EXERCISE DESCRIPTION —
Give the lines below again exactly, starting with the line that holds "exists []. repeat split. congruence." and going on through the line that holds "last l 0 = mean_squared_deviation example_signal".

======== PROVIDED ENTRIES ========

(** A failing [puppeteer.launch] leaves [browser] undefined, so that the
    [finally] block closes nothing. *)
Definition bulkGeneratePDFs (templateName : string) (certificates : list Cert)
    (onProgress : option (Progress -> Async unit)) : Async (list PdfResult) :=
  call launchBrowser;;
  tryFinally
    (pdfLoop templateName onProgress (length certificates) 0 certificates [])
    (call closeBrowser).

End WithServices.

End PdfService.

Module IpfsService.

Section WithServices.

Context {World : Type} `{Services World}.

Local Abbreviation Async := (M (Heap World)).

(** [ipfsService.computeContentHash(buffer)]. The module exports
    [uploadBuffer], [uploadFile], [uploadJSON], [getGatewayUrl] and
    [isPinataConfigured] and nothing else, so the callee is [undefined]
    and the call throws a [TypeError] before anything is computed. *)
Definition computeContentHash (buffer : Buffer) : Async string :=
  throw (typeError "ipfsService.computeContentHash is not a function").

(** [hash.slice(0, 44)] *)
Definition slice44 (s : string) : string := String.substring 0 44 s.

Definition uploadBuffer (buffer : Buffer) (fileName : option string)
    (metadata : PinMetadata) : Async IpfsResult :=
  if negb isPinataConfigured
  then ret (mkIpfsResult ("Qm" +:+ slice44 (sha256Hex buffer)) false None)
  else
    do cid <- call (pinFileToIPFS buffer fileName metadata);
    ret (mkIpfsResult cid true (Some (pinataGateway +:+ "/ipfs/" +:+ cid))).

End WithServices.

End IpfsService.

Module QrService.

Definition qrSuccess (cert : Cert) (f : QrFile) : QrResult :=
  mkQrResult (certId cert) (Some (qrPath f)) (Some (qrName f))
    (Some (qrBytes f)) "success" None.

Definition qrFailure (cert : Cert) (err : JsError) : QrResult :=
  mkQrResult (certId cert) None None None "failed" (Some (errMessage err)).

Section WithServices.

Context {World : Type} `{Services World}.

Local Abbreviation Async := (M (Heap World)).

(** [bulkGenerateQR(certificates)] with the default [options]. *)
Fixpoint qrLoop (certs : list Cert) (acc : list QrResult)
  : Async (list QrResult) :=
  match certs with
  | [] => ret acc
  | cert :: rest =>
      do r <- tryCatch
                (do saved <- call (saveQRToFile (certId cert)
                                     (interpolate (certId cert) +:+ ".png"));
                 ret (qrSuccess cert saved))
                (fun err => ret (qrFailure cert err));
      qrLoop rest (acc ++ [r])
  end.

Definition bulkGenerateQR (certificates : list Cert) : Async (list QrResult) :=
  qrLoop certificates [].

End WithServices.

End QrService.

Module EmailService.

Section WithServices.

Context {World : Type} `{Services World}.

Local Abbreviation Async := (M (Heap World)).
(** X5. When the true signal has neither the length of the estimate nor length
    1 (and the estimate is not of length 1), a call of [landw] with a
    positive count raises [ValueError] in the risk update, after the first
    iteration has already been carried out: the estimate has moved by the
    gradient rule, the residual trace has one more entry, the counter is one
    higher, and [mse] is still empty. *)
Theorem signal_mismatch_raises_after_updating (a : np.matrix)
    (y t : np.vector) (self : landweber) (iter_num : Z) :
  np.well_shaped a = true ->
  length y = np.shape0 a ->
  length t <> np.shape1 a ->
  length t <> 1%nat ->
  np.shape1 a <> 1%nat ->
  reachable a y (Some t) self ->
  (1 <= iter_num)%Z ->
  exists self',
    landw iter_num self = (Raise ValueError, self')
    /\ iter self' = (iter self + 1)%Z
    /\ landw_estimate self' = gradient_rule a y (landw_estimate self)
    /\ length (residuals self') = S (length (residuals self))
    /\ mse self = Some []
    /\ mse self' = Some [].
Proof.
  intros Hw Hy Ht Ht1 Hp1 Hr Hk.
  assert (Hstep : forall s,
            built_from a y (Some t) s ->
            length (landw_estimate s) = np.shape1 a ->
            landw_one_iteration s = (Raise ValueError, advanced s)).
  { intros s (Ha & Hb & Hf) Hx.
    rewrite iteration_on_matching_shapes by (rewrite ?Ha, ?Hb; auto).
    unfold risk_update. unfold advanced at 1 2; project. rewrite Hf, Ha, Hb.
    unfold np.subtract. rewrite broadcast_mismatch; auto;
      rewrite length_next_estimate; auto. }
  assert (Hmse : mse self = Some []).
  { revert self Hr.
    apply (reachable_ind_iteration a y (Some t)
             (fun s => reachable a y (Some t) s /\ mse s = Some [])).
    - intros s E. split; [now apply reach_init|].
      injection E as <-. reflexivity.
    - intros s out s' [Hr Hm] H. split.
      + apply (reach_landw a y (Some t) s 1 out s' Hr).
        now rewrite landw_one.
      + destruct (reachable_shapes _ _ _ _ Hr) as (Hb & _ & _ & Hx & _).
        rewrite (Hstep s Hb Hx) in H. injection H as _ <-.
        unfold advanced; project. exact Hm. }
  destruct (reachable_shapes _ _ _ _ Hr) as (Hb & _ & _ & Hx & _).
  destruct Hb as (Ha & Hb & Hf).
  exists (advanced self). split.
  - unfold landw. destruct (Z.to_nat iter_num) as [|n] eqn:E; [lia|].
    apply for_range_raises. apply Hstep; unfold built_from; auto.
  - unfold advanced; project. rewrite Ha, Hb.
    rewrite next_estimate_gradient_rule by auto.
    unfold np.append. rewrite length_app. simpl.
    repeat split; auto. lia.
Qed.

Lemma signal_mismatch_raises_after_updating_witness :
  exists self',
    landw 3 wrong_signal_engine = (Raise ValueError, self')
    /\ iter self' = (iter wrong_signal_engine + 1)%Z
    /\ landw_estimate self'
       = gradient_rule example_matrix example_observation
           (landw_estimate wrong_signal_engine)
    /\ length (residuals self') = S (length (residuals wrong_signal_engine))
    /\ mse wrong_signal_engine = Some []
    /\ mse self' = Some [].
Proof.
  apply (signal_mismatch_raises_after_updating example_matrix
           example_observation [1; 2; 3] wrong_signal_engine 3).
  - reflexivity.
  - reflexivity.
  - simpl; lia.
  - simpl; lia.
  - simpl; lia.
  - apply reach_init. reflexivity.
  - lia.
Defined.

(** X6. On an engine built with the documented shapes a call of [landw] always
    returns normally, and the counter goes up by the requested number of
    iterations (by nothing when the request is not positive). *)
Theorem landw_returns_on_documented_shapes (a : np.matrix) (y : np.vector)
    (f : option np.vector) (self : landweber) (iter_num : Z) :
  shapes_agree a y f = true ->
  reachable a y f self ->
  exists self',
    landw iter_num self = (Ok tt, self')
    /\ iter self' = (iter self + Z.max 0 iter_num)%Z
    /\ Z.of_nat (length (residuals self'))
       = (Z.of_nat (length (residuals self)) + Z.max 0 iter_num)%Z.
Proof.
  intros Hs Hr.
  pose proof (reachable_consistent a y f self Hs Hr) as Hc.
  destruct (for_range_consistent (Z.to_nat iter_num) self Hc)
    as (self' & E & _ & Hi).
  exists self'. split; [exact E|]. split; [lia|].
  destruct (for_range_effect _ _ _ _ E) as (new & E1 & _ & _ & E3).
  rewrite E1, length_app, (E3 eq_refl). lia.
Qed.

Lemma landw_returns_on_documented_shapes_witness :
  exists self',
    landw 4 example_engine = (Ok tt, self')
    /\ iter self' = (iter example_engine + Z.max 0 4)%Z
    /\ Z.of_nat (length (residuals self'))
       = (Z.of_nat (length (residuals example_engine)) + Z.max 0 4)%Z.
Proof.
  apply (landw_returns_on_documented_shapes example_matrix
           example_observation (Some example_signal) example_engine 4).
  - reflexivity.
  - apply reach_init. reflexivity.
Defined.

(** X7. On an engine built with a true signal of the documented length, the
    risk trace has as many entries as iterations were made, and from the
    first iteration on its last entry is the mean squared deviation between
    the true signal and the current estimate. *)
Theorem mse_follows_the_estimate (a : np.matrix) (y f : np.vector)
    (self : landweber) :
  shapes_agree a y (Some f) = true ->
  reachable a y (Some f) self ->
  exists l,
    mse self = Some l
    /\ Z.of_nat (length l) = iter self
    /\ (l <> [] ->
        last l 0 = mean_squared_deviation f (landw_estimate self)).
Proof.
  intros Hs Hr.
  assert (P : consistent self = true
              /\ true_signal self = Some f
              /\ exists l,
                   mse self = Some l
                   /\ Z.of_nat (length l) = iter self
                   /\ (l <> [] ->
                       last l 0
                       = mean_squared_deviation f (landw_estimate self))).
  { revert self Hr.
    apply (reachable_ind_iteration a y (Some f)
      (fun s => consistent s = true
                /\ true_signal s = Some f
                /\ exists l,
                     mse s = Some l
                     /\ Z.of_nat (length l) = iter s
                     /\ (l <> [] ->
                         last l 0
                         = mean_squared_deviation f (landw_estimate s)))).
    - intros s E. split; [now apply (init_consistent a y (Some f))|].
      injection E as <-. split; [reflexivity|].
      exists []. repeat split. congruence.
    - intros s out s' (Hc & Hf & l & Hl & Hlen & _) H.
      destruct (consistent_iteration s Hc) as [E Hc'].
      rewrite E in H. injection H as _ <-. split; [exact Hc'|].
      unfold iterated. rewrite Hf, Hl. unfold advanced; project.
      split; [exact Hf|]. eexists; split; [reflexivity|].
      rewrite length_app, last_snoc. simpl. split; [lia|reflexivity]. }
  tauto.
Qed.

Lemma mse_follows_the_estimate_witness :
  let self := snd (landw 3 example_engine) in
  exists l,
    mse self = Some l
    /\ Z.of_nat (length l) = iter self
    /\ (l <> [] ->
        last l 0 = mean_squared_deviation example_signal
                     (landw_estimate self)).
Proof.
  apply (mse_follows_the_estimate example_matrix example_observation
           example_signal).
  - reflexivity.
  - apply example_engine_reachable.
Defined.

(** X8. The attribute [mse] exists exactly on the engines built with a true
    signal, whatever the shapes and whatever calls were made. *)
Theorem mse_exists_iff_true_signal (a : np.matrix) (y : np.vector)
    (f : option np.vector) (self : landweber) :
  reachable a y f self ->
  (mse self = None <-> f = None).
Proof.
  apply (reachable_ind_outcome a y f (fun s => mse s = None <-> f = None)).
  - intros s [= <-]. project. destruct f; split; congruence.
  - intros s x' r' out s' Hm _ _ H.
    apply risk_update_mse in H. revert H. unfold advanced_to; project.
    intros [E|(old & d & E1 & E2)].
    + now rewrite E.
    + rewrite E2. rewrite E1 in Hm. split; [discriminate|].
      intros Hf. apply Hm in Hf. discriminate.
Qed.

Lemma mse_exists_iff_true_signal_witness :
  mse (snd (landw 2 example_engine)) = None <-> Some example_signal = None.
Proof.
  apply (mse_exists_iff_true_signal example_matrix example_observation
           (Some example_signal)).
  apply example_engine_reachable.
Defined.

(** X9. On an n x p matrix with n observations: the stored residual vector has
    the coordinates of [y - A x] for the current estimate [x], and the last
    entry of the residual trace is its squared norm. *)
Theorem residual_trace_follows_the_estimate (a : np.matrix) (y : np.vector)
    (f : option np.vector) (self : landweber) :
  np.well_shaped a = true ->
  length y = np.shape0 a ->
  reachable a y f self ->
  length (residual_vector self) = np.shape0 a
  /\ (forall i, (i < np.shape0 a)%nat ->
        coord (residual_vector self) i
        == coord y i
           - big_sum (np.shape1 a)
               (fun k => entry a i k * coord (landw_estimate self) k))
  /\ last (residuals self) 0 = np.sum (np.square (residual_vector self))
  /\ last (residuals self) 0
     == big_sum (np.shape0 a) (fun i =>
          (coord y i
           - big_sum (np.shape1 a)
               (fun k => entry a i k * coord (landw_estimate self) k)) ^ 2).
Proof.
  intros Hw Hy Hr.
  destruct (reachable_residual_in_step a y f self Hw Hy Hr)
    as (_ & _ & Hl & Hc & front & Hres).
  assert (E : last (residuals self) 0
              = np.sum (np.square (residual_vector self)))
    by (rewrite Hres; apply last_snoc).
  repeat split; auto.
  rewrite E, sum_square_as_squared_norm. unfold squared_norm. rewrite Hl.
  apply (sum_over_ext (seq 0 (np.shape0 a))). intros i Hi.
  apply in_seq in Hi. rewrite Hc by lia. reflexivity.
Qed.

Lemma residual_trace_follows_the_estimate_witness :
  let self := snd (landw 3 example_engine) in
  length (residual_vector self) = np.shape0 example_matrix
  /\ (forall i, (i < np.shape0 example_matrix)%nat ->
        coord (residual_vector self) i
        == coord example_observation i
           - big_sum (np.shape1 example_matrix)
               (fun k => entry example_matrix i k
                         * coord (landw_estimate self) k))
  /\ last (residuals self) 0 = np.sum (np.square (residual_vector self))
  /\ last (residuals self) 0
     == big_sum (np.shape0 example_matrix) (fun i =>
          (coord example_observation i
           - big_sum (np.shape1 example_matrix)
               (fun k => entry example_matrix i k
                         * coord (landw_estimate self) k)) ^ 2).
Proof.
  apply (residual_trace_follows_the_estimate example_matrix
           example_observation (Some example_signal)).
  - reflexivity.
  - reflexivity.
  - apply example_engine_reachable.
Defined.

(** X10. With the identity matrix as design (the setting of
    [test_elementary_estimation]) the engine recovers the observations in
    one iteration: from the first iteration on, the estimate equals the
    observation vector coordinate by coordinate, and every later entry of
    the residual trace is zero. *)
Theorem identity_design_recovers_the_observation (p : nat) (y : np.vector)
    (f : option np.vector) (self : landweber) :
  length y = p ->
  reachable (np.eye p) y f self ->
  (1 <= iter self)%Z ->
  (forall j, (j < p)%nat -> coord (landw_estimate self) j == coord y j)
  /\ forall m r, nth_error (residuals self) (S m) = Some r -> r == 0.
Proof.
  intros Hy Hr.
  assert (P : built_from (np.eye p) y (true_signal self) self
              /\ length (landw_estimate self) = p
              /\ Z.of_nat (length (residuals self)) = (iter self + 1)%Z
              /\ ((1 <= iter self)%Z ->
                  forall j, (j < p)%nat ->
                    coord (landw_estimate self) j == coord y j)
              /\ forall m r,
                   nth_error (residuals self) (S m) = Some r -> r == 0).
  { revert self Hr.
    apply (reachable_ind_iteration (np.eye p) y f
      (fun s => built_from (np.eye p) y (true_signal s) s
                /\ length (landw_estimate s) = p
                /\ Z.of_nat (length (residuals s)) = (iter s + 1)%Z
                /\ ((1 <= iter s)%Z ->
                    forall j, (j < p)%nat ->
                      coord (landw_estimate s) j == coord y j)
                /\ forall m r,
                     nth_error (residuals s) (S m) = Some r -> r == 0)).
    - intros s [= <-]. unfold built_from; project.
      repeat split; try reflexivity.
      + unfold np.zeros; apply repeat_length.
      + lia.
      + intros m r H. destruct m; discriminate.
    - intros s out s' ((Ha & Hb & _) & Hx & Hl & _ & Hz) H.
      destruct (iteration_on_matching_observation (np.eye p) y s s' out)
        as (E1 & E2 & E3 & E4 & E5 & E6); auto using eye_well_shaped.
      assert (Hest : forall j, (j < p)%nat ->
                coord (landw_estimate s') j == coord y j).
      { intros j Hj. rewrite E3. now apply eye_gradient_rule. }
      unfold built_from. repeat split; auto.
      + rewrite E6, length_app. simpl. lia.
      + intros m r. rewrite E6. intros Hm.
        destruct (Nat.lt_ge_cases (S m) (length (residuals s))) as [Hlt|Hge].
        * rewrite nth_error_app1 in Hm by exact Hlt. eapply Hz; eauto.
        * assert (Hlen : (S m < length (residuals s ++ [squared_norm
                   (residual_of (np.eye p) y (landw_estimate s'))]))%nat)
            by (apply nth_error_Some; congruence).
          rewrite length_app in Hlen; simpl in Hlen.
          rewrite nth_error_app2 in Hm by exact Hge.
          replace (S m - length (residuals s))%nat with 0%nat in Hm by lia.
          injection Hm as <-.
          rewrite (squared_norm_residual_of (np.eye p) y
                     (eye_well_shaped p) Hy) by exact E4.
          simpl np.shape0. simpl np.shape1.
          rewrite <- (sum_over_zero (seq 0 p)).
          apply (sum_over_ext (seq 0 p)). intros i Hi. apply in_seq in Hi.
          rewrite (eye_image p i (coord (landw_estimate s'))) by lia.
          rewrite Hest by lia. ring. }
  intros Hi. destruct P as (_ & _ & _ & He & Hz). split; auto.
Qed.
(** *** Vocabulary of the further properties *)

(** How a stage reports: a success leaves the configuration as it was,
    a failure leaves it with a message in [errbuf] and nothing else
    changed. *)
Definition reported (bld b : P7_BUILDER) (s : status) : Prop :=
  (s = eslOK -> b = bld) /\
  (s <> eslOK -> exists f a, f <> "" /\ b = xfail bld f a).

(** All the bits of [f] are set in [flags]. *)
Definition has_flags (flags f : Z) : Prop := Z.land flags f = f.

Definition row_sum (row : list R) : R := fold_right Rplus 0%R row.

(** The three pairs of score cut-offs with their flags. *)
Definition cutoff_pairs (X : Collaborators) : list (cutoff_slot * cutoff_slot * Z) :=
  [(GA1, GA2, p7H_GA X); (TC1, TC2, p7H_TC X); (NC1, NC2, p7H_NC X)].

(** The parts of what [build_model] returns. *)
Definition built_status
    (r : esl_result (P7_HMM * option (list P7_TRACE))
                    (option P7_HMM * option (list P7_TRACE))
         * P7_BUILDER * ESL_MSA * Log) : status :=
  status_of (fst (fst (fst r))).

Definition built_errbuf
    (r : esl_result (P7_HMM * option (list P7_TRACE))
                    (option P7_HMM * option (list P7_TRACE))
         * P7_BUILDER * ESL_MSA * Log) : message :=
  errbuf (snd (fst (fst r))).

Definition built_traces
    (r : esl_result (P7_HMM * option (list P7_TRACE))
                    (option P7_HMM * option (list P7_TRACE))
         * P7_BUILDER * ESL_MSA * Log) : option (list P7_TRACE) :=
  match fst (fst (fst r)) with
  | Done (_, t) => t
  | Failed _ (_, t) => t
  end.

(** The configuration and the status [calibrate] returns. *)
Definition calibrate_bld
    (out : status * P7_BUILDER * P7_HMM * cell P7_PROFILE * cell P7_OPROFILE * Log)
  : P7_BUILDER :=
  let '(_, b, _, _, _, _) := out in b.

Definition calibrate_status
    (out : status * P7_BUILDER * P7_HMM * cell P7_PROFILE * cell P7_OPROFILE * Log)
  : status :=
  let '(s, _, _, _, _, _) := out in s.

(** The calls the stages of the alignment pipeline make while they
    succeed: no destructor is among them. *)
Definition stage_event (e : Event) : bool :=
  match e with
  | Ev_vec_DSet _ _ | Ev_msaweight_PB | Ev_msaweight_GSC | Ev_msaweight_BLOSUM _
  | Ev_Fastmodelmaker _ | Ev_Handmodelmaker
  | Ev_msacluster_SingleLinkage _ | Ev_EntropyWeight _ | Ev_hmm_Scale _
  | Ev_ParameterEstimation
  | Ev_hmm_SetName | Ev_hmm_SetAccession | Ev_hmm_SetDescription | Ev_hmm_SetCtime
  | Ev_msa_Checksum | Ev_hmm_SetComposition
  | Ev_Calibrate _ | Ev_tracealign_MSA => true
  | _ => false
  end.

(** [l] continues [log] by stage calls only. *)
Definition continues (log l : Log) : Prop :=
  exists evs, l = log ++ evs /\ forallb stage_event evs = true.

(** The stages that write a message of their own when they fail: all
    that come before [calibrate]. *)
Definition reporting_stage (stage : p7_stage) : bool :=
  match stage with
  | Stage_calibrate | Stage_make_post_msa => false
  | _ => true
  end.
(** The [while (b)] loop of [recalculate_size]: Brian Kernighan's count of
    the set bits of one byte, added to [size]. *)
Fixpoint count_byte (fuel : nat) (b size : Z) : outcome Z :=
  if b =? 0 then Ok size
  else match fuel with
       | O => OutOfFuel
       | S fuel' => count_byte fuel' (u8 (Z.land b (b - 1))) (usize (size + 1))
       end.

(** The [for (unsigned char byte : set_)] loop of [recalculate_size]. *)
Fixpoint count_bytes (v : list Z) (size : Z) : outcome Z :=
  match v with
  | [] => Ok size
  | byte :: rest =>
      (size' <- count_byte 8 byte size ;; count_bytes rest size')%outcome
  end.

(** [void recalculate_size() noexcept]. *)
Definition recalculate_size : M t unit :=
  try_modify (fun s =>
    (n <- count_bytes (set_ s) 0 ;; Ok (with_size n s))%outcome).

(** [for (i = 0; i < set_.size(); ++i) set_[i] = f(set_[i], other.set_[i])]. *)
Fixpoint combine_loop (f : Z -> Z -> Z) (other : t) (ixs : list Z) : M t unit :=
  match ixs with
  | [] => ret tt
  | i :: rest =>
      (try_modify (fun s =>
         (a <- vec_get (set_ s) i ;;
          b <- vec_get (set_ other) i ;;
          v <- vec_set (set_ s) i (f a b) ;;
          Ok (with_set v s))%outcome) ;;
       combine_loop f other rest)%monad
  end.

(** The bodies of [&=], [|=] and [-=], which differ in the byte operation. *)
Definition assign_op (f : Z -> Z -> Z) (other : t) : M t unit :=
  (query (validate_same_capacity other) ;;
   n <- query (fun s => Ok (vec_size (set_ s))) ;;
   combine_loop f other (range n) ;;
   recalculate_size)%monad.

(** The bodies of [&], [|] and [-]: the same steps on a copy of [*this]. *)
Definition copy_op (f : Z -> Z -> Z) (other : t) (s : t) : outcome t :=
  (validate_same_capacity other s ;;
   let result := s in
   let '(r, result') :=
     (combine_loop f other (range (vec_size (set_ s))) ;; recalculate_size)%monad
       result in
   r ;; Ok result')%outcome.

Definition byte_and (a b : Z) : Z := u8 (Z.land a b).
Definition byte_or (a b : Z) : Z := u8 (Z.lor a b).
Definition byte_diff (a b : Z) : Z := u8 (Z.land a (Z.lnot b)).

(** [&= other], [|= other], [-= other] on the object. *)
Definition and_assign : t -> M t unit := assign_op byte_and.
Definition or_assign : t -> M t unit := assign_op byte_or.
Definition sub_assign : t -> M t unit := assign_op byte_diff.
(** [s & other], [s | other], [s - other]. *)
Definition and_ (s other : t) : outcome t := copy_op byte_and other s.
Definition or_ (s other : t) : outcome t := copy_op byte_or other s.
Definition sub (s other : t) : outcome t := copy_op byte_diff other s.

========

EXPECTED ANSWER —
      exists []. repeat split. congruence.
    - intros s out s' (Hc & Hf & l & Hl & Hlen & _) H.
      destruct (consistent_iteration s Hc) as [E Hc'].
      rewrite E in H. injection H as _ <-. split; [exact Hc'|].
      unfold iterated. rewrite Hf, Hl. unfold advanced; project.
      split; [exact Hf|]. eexists; split; [reflexivity|].
      rewrite length_app, last_snoc. simpl. split; [lia|reflexivity]. }
  tauto.
Qed.

Lemma mse_follows_the_estimate_witness :
  let self := snd (landw 3 example_engine) in
  exists l,
    mse self = Some l
    /\ Z.of_nat (length l) = iter self
    /\ (l <> [] ->
        last l 0 = mean_squared_deviation example_signal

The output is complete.